Classics for the People - Petiver
https://aeon.co/essays/why-working-class-britons-loved-reading-and-debating-the-classics
======
idoubtit
The idea is interesting, but I see little more than anecdotes to sustain it.

> aeon.co/essays/why-working-class-britons-loved-reading-and-debating-the-
> classics

How many working class Britons did so and when? By 1800, was it 1%? 10%?

For instance, the article mentions the British Museum in 1782. But there was
an entry fee until the 1830s, so I strongly doubt millions of working class
people went there, even once in their life.

The anecdote about the slater reading a newspaper on a roof may be true, but
it could very well be an urban legend from the 1730s. It's part of the
collection of short and amusing notes from Montesquieu, the first one being:
"London's people eat much meat; it makes them very strong; but when they reach
40 to 45 years, they kick the bucket." in
[https://fr.wikisource.org/wiki/Notes_sur_l’Angleterre](https://fr.wikisource.org/wiki/Notes_sur_l’Angleterre)

All of the very remarkable people that self-taught the classics just show that
some people born from the working-class managed to read the classics and
acquire a culture that was the prerogative of others. But without any
estimation on quantity, it shows nothing more.

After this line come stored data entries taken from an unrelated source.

(* ===== verification/Tcp.v ===== *)
(** * The TCP transport

    Model of [cluster/src/tcp/transport.rs] (the client side: connections,
    requests, broadcasts), [tcp/listener.rs] (the server side:
    [serve_connection]), [control.rs], [registry.rs], [pg_sync.rs] and
    [supervision_sync.rs] (the hooks and what is exchanged on connect) and
    the frames of [protocol.rs].

    A connection is the bytes on their way in each direction and where the
    thread that serves it stands. That thread runs, after every write of the
    client, until it waits for more bytes. [W] is the state of all nodes;
    hooks and handlers change it. *)

From Stdlib Require Import Strings.Byte.
From stdpp Require Import pretty.
From S2P Require Import Prelude Address Errors Mailbox ProcessGroups Registry RemoteSpawn Wire RemoteRefs.

(** ** Frames *)

Definition PROTOCOL_VERSION : N := 3.

Record Handshake := mkHandshake { hs_version : N; hs_node : NodeId }.
Definition handshake_local (n : NodeId) : Handshake := mkHandshake PROTOCOL_VERSION n.

Inductive ClusterFrame :=
| FActor (e : WireEnvelope)
| FRegistry (e : Names.RegistryEvent)
| FPg (e : PgEvent)
| FSupervision (e : SupervisionEnvelope).

Record WireReply := mkWireReply { wr_correlation : N; wr_payload : list byte }.

(** postcard at the types that cross the network. *)
Class Codecs := {
  codec_handshake :: Codec Handshake;
  codec_frame :: Codec ClusterFrame;
  codec_reply :: Codec WireReply;
  codec_supervision :: Codec SupervisionEnvelope
}.

Section codecs.
Context `{Codecs}.
Definition encode_handshake (h : Handshake) : Result (list byte) WireError := encode h.
Definition decode_handshake (bs : list byte) : Result Handshake WireError := decode bs.
Definition encode_cluster_frame (f : ClusterFrame) : Result (list byte) WireError := encode f.
Definition decode_cluster_frame (bs : list byte) : Result ClusterFrame WireError := decode bs.
Definition encode_wire_reply (r : WireReply) : Result (list byte) WireError := encode r.
Definition decode_reply_frame (bs : list byte) : Result WireReply WireError := decode bs.
(* ===== verification/Libp2p.v ===== *)
(** * The libp2p transport

    Model of [cluster/src/libp2p/mod.rs] and [libp2p/codec.rs]: a background
    thread owns the libp2p swarm, takes commands from a channel, hands frames
    to the swarm and answers the callers, who wait on a channel each.

    The swarm itself is third-party code, the class [SwarmOps]; what is used
    of it is that the ids of outbound requests are never given twice
    ([SwarmLaws]). Everything the network does are events, in any order. The
    mutex of the shared state is never poisoned, because no code that holds
    it panics. *)

From Stdlib Require Import Strings.Byte.
From stdpp Require Import pretty.
From S2P Require Import Prelude Address Errors ProcessGroups Registry Requests RemoteSpawn Wire RemoteRefs Tcp.

(** ** The codec of the streams *)

Definition read_frame_async (reader : list byte) : Result (list byte) TransportError * list byte :=
  let '(len_buf, reader) := read_exact 4 reader in
  match len_buf with
  | Err e => (Err e, reader)
  | Ok len_buf =>
      let len := from_be_bytes len_buf in
      if bool_decide (MAX_FRAME_SIZE < len)%N
      then (Err (Protocol ("frame too large: " +:+ pretty len +:+ " bytes")), reader)
      else read_exact (N.to_nat len) reader
  end.
Definition write_frame_async (body : list byte) : Result (list byte) TransportError :=
  let len := N.of_nat (length body) in
  if bool_decide (MAX_FRAME_SIZE < len)%N
  then Err (Protocol ("frame too large: " +:+ pretty len +:+ " bytes"))
  else Ok (to_be_bytes (len mod 2 ^ 32) ++ body).

(** ** The swarm *)

Section swarm.
Context (Sw PeerId Multiaddr RequestId Channel : Type).
Context `{Countable PeerId} `{Countable RequestId}.

Inductive SwarmEvent :=
| NewListenAddr (address : Multiaddr)
| ConnectionEstablished (peer : PeerId)
| InboundRequest (channel : Channel) (request : list byte)
| InboundResponse (id : RequestId) (response : list byte)
| OutboundFailure (id : RequestId)
| OutgoingConnectionError (peer : option PeerId)
| ConnectionClosed (peer : PeerId)
| OtherEvent.

(** [occurs] is what happens in the swarm when it produces an event. *)
Class SwarmOps := {
  is_connected : PeerId → Sw → bool;
  dial : Multiaddr → Sw → Result () string * Sw;
  send_request : PeerId → list byte → Sw → RequestId * Sw;
  send_response : Channel → list byte → Sw → Sw;
  occurs : SwarmEvent → Sw → Sw
}.

(** [outbound] is all that was ever given to [send_request]. *)
Class SwarmLaws `{SwarmOps} := {
  outbound : Sw → list (RequestId * (PeerId * list byte));
  outbound_fresh p f s : (send_request p f s).1 ∉ (outbound s).*1;
  outbound_send p f s :
    outbound (send_request p f s).2 = outbound s ++ [((send_request p f s).1, (p, f))];
  outbound_dial a s : outbound (dial a s).2 = outbound s;
  outbound_response c f s : outbound (send_response c f s) = outbound s;
  outbound_occurs e s : outbound (occurs e s) = outbound s;
  connected_send p q f s : is_connected q (send_request p f s).2 = is_connected q s;
  connected_answered q id b s : is_connected q (occurs (InboundResponse id b) s) = is_connected q s;
  connected_closed p s : is_connected p (occurs (ConnectionClosed p) s) = false
}.
End swarm.
Arguments NewListenAddr {_ _ _ _} address.
Arguments ConnectionEstablished {_ _ _ _} peer.
Arguments InboundRequest {_ _ _ _} channel request.
Arguments InboundResponse {_ _ _ _} id response.
Arguments OutboundFailure {_ _ _ _} id.
Arguments OutgoingConnectionError {_ _ _ _} peer.
Arguments ConnectionClosed {_ _ _ _} peer.
Arguments OtherEvent {_ _ _ _}.
Arguments is_connected {_ _ _ _ _ _} p s.
Arguments dial {_ _ _ _ _ _} a s.
Arguments send_request {_ _ _ _ _ _} p f s.
Arguments send_response {_ _ _ _ _ _} c f s.
Arguments occurs {_ _ _ _ _ _} e s.
Arguments outbound {_ _ _ _ _ _ _} s.
Arguments outbound_fresh {_ _ _ _ _ _ _} p f s.
Arguments outbound_send {_ _ _ _ _ _ _} p f s.

Section libp2p.
Context {Sw PeerId Multiaddr RequestId Channel : Type}.
Context `{Countable PeerId} `{Countable RequestId}.
Context `{!SwarmOps Sw PeerId Multiaddr RequestId Channel}.
Context {W : Type} `{Codecs} (debug : SupervisionEvent → string).
Lemma sample_pg_ok n i : ok (H := n) (fst (join_scoped (H := n) pool_key i empty_store)).
Proof. apply (join_ok (H := n)); [apply (ok_empty (H := n))|]. reflexivity. Qed.
Lemma sample_owned n name i : Names.owned (H := n) (fst (snd (Names.register_named (H := n) name i Names.empty_names))).
Proof.
  intros m h Hh. change ((<[name := i]> ∅ : gmap string ActorId) !! m = Some h) in Hh.
  change ((<[name := on n i]> ∅ : gmap string ActorAddress) !! m = Some (on n h)).
  apply lookup_insert_Some in Hh as [[<- <-]|[_ Hh]]; [apply lookup_insert_eq|]. by rewrite lookup_empty in Hh.
Qed.
Lemma sample_stores_ok : stores_ok nodeA nodeB sample_pair.
Proof. split; apply sample_pg_ok. Qed.

(** Each node learns the name and the group member of the other. *)
Lemma connect_federates_witness :
  ∃ c w', connect no_debug sample_net sample_tcp nodeB sample_pair = Some (Ok c, w') ∧
    Names.lookup_address "web" (ns_names w'.1) = Some (on nodeB (from_raw 4)) ∧
    Names.lookup_address "db" (ns_names w'.2) = Some (on nodeA (from_raw 3)) ∧
    remote_joins (ns_pg w'.1) pool_key (on nodeB (from_raw 4)) = 1%Z ∧
    remote_joins (ns_pg w'.2) pool_key (on nodeA (from_raw 3)) = 1%Z.
Proof.
  destruct (connect_federates nodeA nodeB ltac:(discriminate) no_debug sample_net sample_tcp "b:9000" sample_server
    (stub_supervision_hooks no_debug) (stub_supervision_hooks no_debug) sample_pair
    eq_refl eq_refl eq_refl eq_refl eq_refl eq_refl) as (c & w' & Hc & _ & Hn & Hm & Hp & Hq & _).
  - split; vm_compute; reflexivity.
  - apply sample_stores_ok.
  - apply sample_owned.
  - apply sample_owned.
  - exists c, w'. split; [exact Hc|]. split; [|split; [|split]].
    + apply (Hn "web" (from_raw 4)); reflexivity.
    + apply (Hm "db" (from_raw 3)); reflexivity.
    + rewrite (Hp pool_key (from_raw 4)); [reflexivity|vm_compute; split; congruence].
    + rewrite (Hq pool_key (from_raw 3)); [reflexivity|vm_compute; split; congruence].
Defined.

Lemma reconnect_keeps_stale_member_witness :
  let w' := synced_stores nodeA nodeB (synced_stores nodeA nodeB sample_pair) in
  let s := federate nodeB nodeA (OpLeave pool_key (from_raw 4)) (ns_pg w'.2, ns_pg w'.1) in
  counts (H := nodeB) s.1 pool_key (from_raw 4) = 0%Z ∧
  remote_joins s.2 pool_key (on nodeB (from_raw 4)) = 1%Z.
Proof.
  apply (reconnect_keeps_stale_member nodeA nodeB ltac:(discriminate) sample_pair pool_key (from_raw 4));
    [apply sample_stores_ok|reflexivity|reflexivity].
Defined.

Definition sample_sys : TcpSys (NodeStores * NodeStores) :=
  mkTcpSys {[nodeB := idle_conn sample_server]} sample_pair.
(* ===== verification/ExampleChats.v ===== *)
(** * The conversations of [examples/]

    Actors that send to each other: [examples/chat_room] and
    [examples/ping_pong], whose texts for the two runtimes differ only in
    [async] and in what [main] sleeps. Their mailboxes are unbounded and their
    actors do not stop before [main] returns, so a run takes, again and again,
    the first message of some actor and handles it; a message sent is appended
    to its receiver's mailbox ([Mailbox], [Requests]).

    In a chat room every user hears each message said after he joined once,
    in the order of the room; in ping-pong there is always exactly one ball. *)

From stdpp Require Import functions.
From S2P Require Import Prelude.

(** ** Actors that send to each other *)

Section mesh.
Context {Id Msg R St : Type} `{EqDecision Id}.
(** What an actor makes of a message: its reply, the new state, its sends. *)
Context (handle : Id → Msg → St → R * St * list (Id * Msg)).

Record Mesh := mkMesh { ms_state : St; ms_inbox : Id → list Msg; ms_log : list (Id * Msg * R) }.

Definition post (inbox : Id → list Msg) (im : Id * Msg) : Id → list Msg := <[im.1 := inbox im.1 ++ [im.2]]> inbox.
Inductive MeshLabel := Post (i : Id) (m : Msg) | Handle (i : Id).

Definition mesh_step (l : MeshLabel) (s : Mesh) : option Mesh :=
  match l with
  | Post i m => Some (mkMesh (ms_state s) (post (ms_inbox s) (i, m)) (ms_log s))
  | Handle i =>
      match ms_inbox s i with
      | [] => None
      | m :: ms =>
          let '(v, st, out) := handle i m (ms_state s) in
          Some (mkMesh st (foldl post (<[i := ms]> (ms_inbox s)) out) (ms_log s ++ [(i, m, v)]))
      end
  end.
Fixpoint mesh_run (ls : list MeshLabel) (s : Mesh) : option Mesh :=
  match ls with [] => Some s | l :: ls => s ← mesh_step l s; mesh_run ls s end.
Definition mesh_new (st : St) : Mesh := mkMesh st (λ _, []) [].
(* ===== verification/MacroNames.v ===== *)
(** * Names and types in the macros

    Model of the helpers of [macros/src/lib.rs] with which [#[protocol]] turns
    a trait into messages: the names of modules and structs
    ([to_snake_case], [to_pascal_case], [strip_protocol_suffix]), the reading
    of return types ([classify_return_type]), and [qualify_type_with_super],
    which makes the types of a signature meaningful in the generated module.

    Identifiers are ASCII. Syntax trees keep what the macros look at: a path
    has its segments with their arguments, and what the macros copy without
    looking at it (lifetimes, array lengths, other kinds of types) is a
    string. *)

From Stdlib Require Import Strings.Ascii.
From Stdlib Require Strings.String.
From S2P Require Import Prelude.

(** ** Characters *)

Definition in_range (a b : N) (c : ascii) : bool := bool_decide (a ≤ N_of_ascii c ∧ N_of_ascii c ≤ b)%N.
Definition is_uppercase : ascii → bool := in_range 65 90.
Definition is_lowercase : ascii → bool := in_range 97 122.
Definition to_ascii_lowercase (c : ascii) : ascii :=
  if is_uppercase c then ascii_of_N (N_of_ascii c + 32) else c.
Definition to_uppercase (c : ascii) : ascii :=
  if is_lowercase c then ascii_of_N (N_of_ascii c - 32) else c.
Definition underscore : ascii := "_"%char.

Definition chars (s : string) : list ascii := String.list_ascii_of_string s.
Definition of_chars (cs : list ascii) : string := String.string_of_list_ascii cs.

(** ** Names *)

(** [prev] is the character before [cs]. *)
Fixpoint snake_from (prev : option ascii) (cs : list ascii) : list ascii :=
  match cs with
  | [] => []
  | ch :: rest =>
      (if is_uppercase ch then
         (match prev with
          | Some p =>
              let prev_lower := is_lowercase p in
              let next_lower := match rest with c :: _ => is_lowercase c | [] => false end in
              if prev_lower || next_lower then [underscore] else []
          | None => []
          end) ++ [to_ascii_lowercase ch]
       else [ch]) ++ snake_from (Some ch) rest
  end.
Definition to_snake_case (s : string) : string := of_chars (snake_from None (chars s)).

(** [str::split('_')] *)
Fixpoint split_at (c : ascii) (cs : list ascii) : list (list ascii) :=
  match cs with
  | [] => [[]]
  | x :: rest =>
      if decide (x = c) then [] :: split_at c rest
      else match split_at c rest with
           | part :: parts => (x :: part) :: parts
           | [] => [[x]]
           end
  end.
Definition capitalize (part : list ascii) : list ascii :=
  match part with [] => [] | c :: cs => to_uppercase c :: cs end.
Definition to_pascal_case (s : string) : string :=
  of_chars (concat (capitalize <$> iter_filter (λ part, negb (bool_decide (part = []))) (split_at underscore (chars s)))).

(** [name.strip_suffix("Protocol").unwrap_or(name)] *)
Definition strip_suffix (suffix cs : list ascii) : option (list ascii) :=
  let n := length cs - length suffix in
  if decide (drop n cs = suffix) then Some (take n cs) else None.
Definition strip_protocol_suffix (name : string) : string :=
  of_chars (default (chars name) (strip_suffix (chars "Protocol") (chars name))).

(** [remote_id_from_type] *)
Definition remote_id_from_type (name : string) : string := "spawned." +:+ name +:+ "/v1".

(** ** Lemmas on characters *)

Lemma chars_of_chars cs : chars (of_chars cs) = cs.
Proof. apply String.list_ascii_of_string_of_list_ascii. Qed.
Lemma of_chars_chars s : of_chars (chars s) = s.
Proof. apply String.string_of_list_ascii_of_string. Qed.

(** What holds of all characters is checked for each of them. *)
Ltac all_ascii :=
  intros c; destruct c as [[] [] [] [] [] [] [] []]; vm_compute; intros; try discriminate; auto.
Lemma upper_not_lower c : is_uppercase c = true → is_lowercase c = false.
Proof. revert c. all_ascii. Qed.
Lemma to_uppercase_upper c : is_lowercase c = true → is_uppercase (to_uppercase c) = true.
Proof. revert c. all_ascii. Qed.
Lemma lowercase_uppercase c : is_lowercase c = true → to_ascii_lowercase (to_uppercase c) = c.
Proof. revert c. all_ascii. Qed.
Lemma lower_not_upper c : is_lowercase c = true → is_uppercase c = false.
Proof. revert c. all_ascii. Qed.
Lemma lower_not_underscore c : is_lowercase c = true → c ≠ underscore.
Proof. revert c. all_ascii. Qed.

(** ** Snake case and Pascal case *)

(** The words of a method's name: two lowercase letters, then anything that is
    neither uppercase nor an underscore. *)
Definition word (w : list ascii) : Prop :=
  match w with
  | c1 :: c2 :: rest => is_lowercase c1 = true ∧ is_lowercase c2 = true ∧
      Forall (λ c, is_uppercase c = false ∧ c ≠ underscore) rest
  | _ => False
  end.
#[global] Instance word_dec w : Decision (word w).
Proof. destruct w as [|c1 [|c2 rest]]; apply _. Defined.

Fixpoint join_words (ws : list (list ascii)) : list ascii :=
  match ws with
  | [] => []
  | [w] => w
  | w :: ws => w ++ underscore :: join_words ws
  end.
Definition snake_name (s : string) : Prop := ∃ ws, Forall word ws ∧ chars s = join_words ws.

Lemma word_plain w : word w → Forall (λ c, is_uppercase c = false ∧ c ≠ underscore) w.
Proof.
  destruct w as [|c1 [|c2 rest]]; [done|done|]. intros (H1 & H2 & Hr).
  constructor; [|constructor; [|done]]; by split; [apply lower_not_upper|apply lower_not_underscore].
Qed.
Lemma word_nonempty w : word w → w ≠ [].
Proof. by destruct w. Qed.

(** Splitting undoes joining. *)
Lemma split_at_plain w c : Forall (λ x, x ≠ c) w → split_at c w = [w].
Proof.
  induction 1 as [|x w Hx Hw IH]; [done|]. simpl. rewrite decide_False by done. by rewrite IH.
Qed.
Lemma split_at_app w c rest : Forall (λ x, x ≠ c) w → split_at c (w ++ c :: rest) = w :: split_at c rest.
Proof.
  induction 1 as [|x w Hx Hw IH]; simpl; [by rewrite decide_True|]. rewrite decide_False by done. by rewrite IH.
Qed.
Lemma split_join ws : ws ≠ [] → Forall word ws → split_at underscore (join_words ws) = ws.
Proof.
  intros Hne. induction 1 as [|w ws Hw Hws IH]; [done|]. 
  assert (Forall (λ x, x ≠ underscore) w) as Hp by (eapply Forall_impl; [by apply word_plain|by intros ? []]).
  destruct ws as [|w' ws]; [by apply split_at_plain|].
  change (join_words (w :: w' :: ws)) with (w ++ underscore :: join_words (w' :: ws)).
  rewrite split_at_app by done. by rewrite IH.
Qed.

Lemma pascal_words ws :
  Forall word ws → to_pascal_case (of_chars (join_words ws)) = of_chars (concat (capitalize <$> ws)).
Proof.
  intros Hws. unfold to_pascal_case. rewrite chars_of_chars. do 2 f_equal.
  destruct ws as [|w ws]; [done|]. rewrite split_join by done. f_equal.
  generalize dependent (w :: ws). intros l Hl. clear w ws. induction Hl as [|w l Hw Hl IH]; [done|].
  simpl. rewrite bool_decide_eq_false_2 by by apply word_nonempty. simpl. by rewrite IH.
Qed.

Lemma snake_cons prev ch rest :
  snake_from prev (ch :: rest) =
    (if is_uppercase ch then
       (match prev with
        | Some p => if is_lowercase p || match rest with c :: _ => is_lowercase c | [] => false end
                    then [underscore] else []
        | None => []
        end) ++ [to_ascii_lowercase ch]
     else [ch]) ++ snake_from (Some ch) rest.
Proof. done. Qed.

(** Snake case of one capitalized word; [next] is what follows. *)
Lemma snake_plain prev w rest :
  Forall (λ c, is_uppercase c = false ∧ c ≠ underscore) w →
  snake_from prev (w ++ rest) = w ++ snake_from (match last w with Some c => Some c | None => prev end) rest.
Proof.
  intros Hw. revert prev. induction Hw as [|c w [Hc _] Hw IH]; intros prev; [done|]. simpl. rewrite Hc. simpl.
  rewrite IH. f_equal. f_equal. destruct w as [|c' w]; [done|]. simpl. by destruct (last (c' :: w)) eqn:Hl; [|by apply last_None in Hl].
Qed.
Lemma snake_word prev w rest :
  word w →
  snake_from prev (capitalize w ++ rest) =
    (match prev with Some _ => [underscore] | None => [] end) ++ w ++ snake_from (last w) rest.
Proof.
  destruct w as [|c1 [|c2 w]]; [done|done|]. intros (H1 & H2 & Hw).
  assert (Forall (λ c, is_uppercase c = false ∧ c ≠ underscore) (c2 :: w)) as Hw2.
  { constructor; [|done]. by split; [apply lower_not_upper|apply lower_not_underscore]. }
  change (capitalize (c1 :: c2 :: w) ++ rest) with (to_uppercase c1 :: ((c2 :: w) ++ rest)).
  rewrite snake_cons, (to_uppercase_upper c1 H1), (lowercase_uppercase c1 H1), (snake_plain _ (c2 :: w)) by done.
  cbn [app].
  assert (last (c1 :: c2 :: w) = match last (c2 :: w) with Some c => Some c | None => Some (to_uppercase c1) end) as ->.
  { change (last (c1 :: c2 :: w)) with (last (c2 :: w)). destruct (last (c2 :: w)) eqn:Hl; [done|]. by apply last_None in Hl. }
  destruct prev as [p|]; [|done]. rewrite H2, orb_true_r. by rewrite <- app_assoc.
Qed.

Lemma snake_words ws prev :
  Forall word ws →
  snake_from prev (concat (capitalize <$> ws)) =
    match ws, prev with [], _ => [] | _, Some _ => underscore :: join_words ws | _, None => join_words ws end.
Proof.
  intros Hws. revert prev. induction Hws as [|w ws Hw Hws IH]; intros prev; [done|].
  cbn [fmap list_fmap concat]. rewrite snake_word by done. rewrite IH.
  assert (is_Some (last w)) as [l ->] by (destruct w; [done|by apply last_is_Some]).
  destruct ws as [|w' ws]; [rewrite app_nil_r|]; destruct prev; done.
Qed.

(** The name of a message gives back the name of its method: for methods
    named by words of at least two letters, separated by single underscores,
    [to_snake_case] undoes [to_pascal_case]. *)
Lemma snake_of_pascal s : snake_name s → to_snake_case (to_pascal_case s) = s.
Proof.
  intros (ws & Hws & Hs). rewrite <- (of_chars_chars s), Hs. rewrite pascal_words by done.
  unfold to_snake_case. rewrite chars_of_chars, snake_words by done. by destruct ws.
Qed.

(** Distinct methods get distinct messages. *)
Lemma pascal_inj s1 s2 :
  snake_name s1 → snake_name s2 → to_pascal_case s1 = to_pascal_case s2 → s1 = s2.
Proof.
  intros H1 H2 He. rewrite <- (snake_of_pascal s1 H1), <- (snake_of_pascal s2 H2). by rewrite He.
Qed.

(** ** Types *)

(** [syn::Type]. [TyOther] is every kind of type that the macro leaves as it
    is; a bound that is not a trait is [BOther]. *)
Inductive Ty :=
| TyPath (qself leading_colon : bool) (segments : list (string * PathArgs))
| TyReference (elem : Ty)
| TyTuple (elems : list Ty)
| TyArray (elem : Ty) (len : string)
| TySlice (elem : Ty)
| TyParen (elem : Ty)
| TyTraitObject (bounds : list Bound)
| TyImplTrait (bounds : list Bound)
| TyBareFn (inputs : list Ty) (output : option Ty)
| TyOther (text : string)
with PathArgs :=
| NoArgs
| AngleBracketed (args : list GenericArg)
| Parenthesized (inputs : list Ty) (output : option Ty)
with GenericArg := GType (ty : Ty) | GOther (text : string)
with Bound := BTrait (segments : list (string * PathArgs)) | BOther (text : string).

(** [ReturnType]: [None] is [ReturnType::Default]. *)
Definition ReturnType : Type := option Ty.

Definition is_unit_type (ty : Ty) : bool :=
  match ty with TyTuple elems => bool_decide (length elems = 0) | _ => false end.

(** The common part of [extract_response_inner] and [extract_result_inner]. *)
Definition extract_inner (name : string) (ty : Ty) : option Ty :=
  match ty with
  | TyPath _ _ segments =>
      match last segments with
      | Some (ident, AngleBracketed (GType inner :: _)) => if decide (ident = name) then Some inner else None
      | _ => None
      end
  | _ => None
  end.
Definition extract_response_inner : Ty → option Ty := extract_inner "Response".
Definition extract_result_inner : Ty → option Ty := extract_inner "Result".

Inductive MethodKind := Send | Request (ty : Ty).

Definition classify_return_type (ret : ReturnType) : Result MethodKind Ty :=
  match ret with
  | None => Ok Send
  | Some ty =>
      if is_unit_type ty then Ok Send
      else match extract_response_inner ty with
           | Some inner => Ok (Request inner)
           | None =>
               match extract_result_inner ty with
               | Some inner => if is_unit_type inner then Ok Send else Err ty
               | None => Err ty
               end
           end
  end.

Definition is_prelude_or_primitive (name : string) : bool :=
  bool_decide (name ∈ ["bool"; "char"; "str"; "i8"; "i16"; "i32"; "i64"; "i128"; "isize";
    "u8"; "u16"; "u32"; "u64"; "u128"; "usize"; "f32"; "f64";
    "Box"; "String"; "Vec"; "Option"; "Some"; "None"; "Result"; "Ok"; "Err"; "ToString"; "ToOwned"]).
Definition keeps_path (name : string) : bool :=
  bool_decide (name ∈ ["crate"; "super"; "self"; "std"; "core"; "alloc"]).

(** [qualify_type_with_super]; arguments in parentheses are qualified only in
    bounds, by [qualify_path_with_super]. *)
Fixpoint qualify_type_with_super (ty : Ty) : Ty :=
  match ty with
  | TyPath qself leading_colon segments =>
      if qself || leading_colon then ty
      else match segments with
           | [] => TyPath false false [("super", NoArgs)]
           | (first, _) :: _ =>
               if keeps_path first then ty
               else
                 let qualified_segments := map (λ seg, (seg.1, qualify_angle seg.2)) segments in
                 if is_prelude_or_primitive first then TyPath false false qualified_segments
                 else TyPath false false (("super", NoArgs) :: qualified_segments)
           end
  | TyReference elem => TyReference (qualify_type_with_super elem)
  | TyTuple elems => TyTuple (map qualify_type_with_super elems)
  | TyArray elem len => TyArray (qualify_type_with_super elem) len
  | TySlice elem => TySlice (qualify_type_with_super elem)
  | TyParen elem => TyParen (qualify_type_with_super elem)
  | TyTraitObject bounds => TyTraitObject (map qualify_bound bounds)
  | TyImplTrait bounds => TyImplTrait (map qualify_bound bounds)
  | TyBareFn inputs output =>
      TyBareFn (map qualify_type_with_super inputs) (option_map qualify_type_with_super output)
  | TyOther _ => ty
  end
with qualify_angle (args : PathArgs) : PathArgs :=
  match args with
  | AngleBracketed args => AngleBracketed (map qualify_arg args)
  | _ => args
  end
with qualify_path_args (args : PathArgs) : PathArgs :=
  match args with
  | NoArgs => NoArgs
  | AngleBracketed args => AngleBracketed (map qualify_arg args)
  | Parenthesized inputs output =>
      Parenthesized (map qualify_type_with_super inputs) (option_map qualify_type_with_super output)
  end
with qualify_arg (arg : GenericArg) : GenericArg :=
  match arg with GType ty => GType (qualify_type_with_super ty) | GOther _ => arg end
with qualify_bound (bound : Bound) : Bound :=
  match bound with
  | BTrait segments => BTrait (map (λ seg, (seg.1, qualify_path_args seg.2)) segments)
  | BOther _ => bound
  end.

(** [qualify_path_with_super], on the path of a bound. *)
Definition qualify_path_with_super (segments : list (string * PathArgs)) : list (string * PathArgs) :=
  map (λ seg, (seg.1, qualify_path_args seg.2)) segments.
Lemma qualify_bound_path segments : qualify_bound (BTrait segments) = BTrait (qualify_path_with_super segments).
Proof. reflexivity. Qed.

By the way, today, how much of these classics are left in the popular culture?
How many people have _read all_ of the most representative classics, Odyssey
and Aeneid? Who reads the authors mentioned in this article, like Plutarch,
Herodotes and Xenophon? Even with modern translation easily and freely
available, I suppose it amounts to little, even if you can find counter-
examples.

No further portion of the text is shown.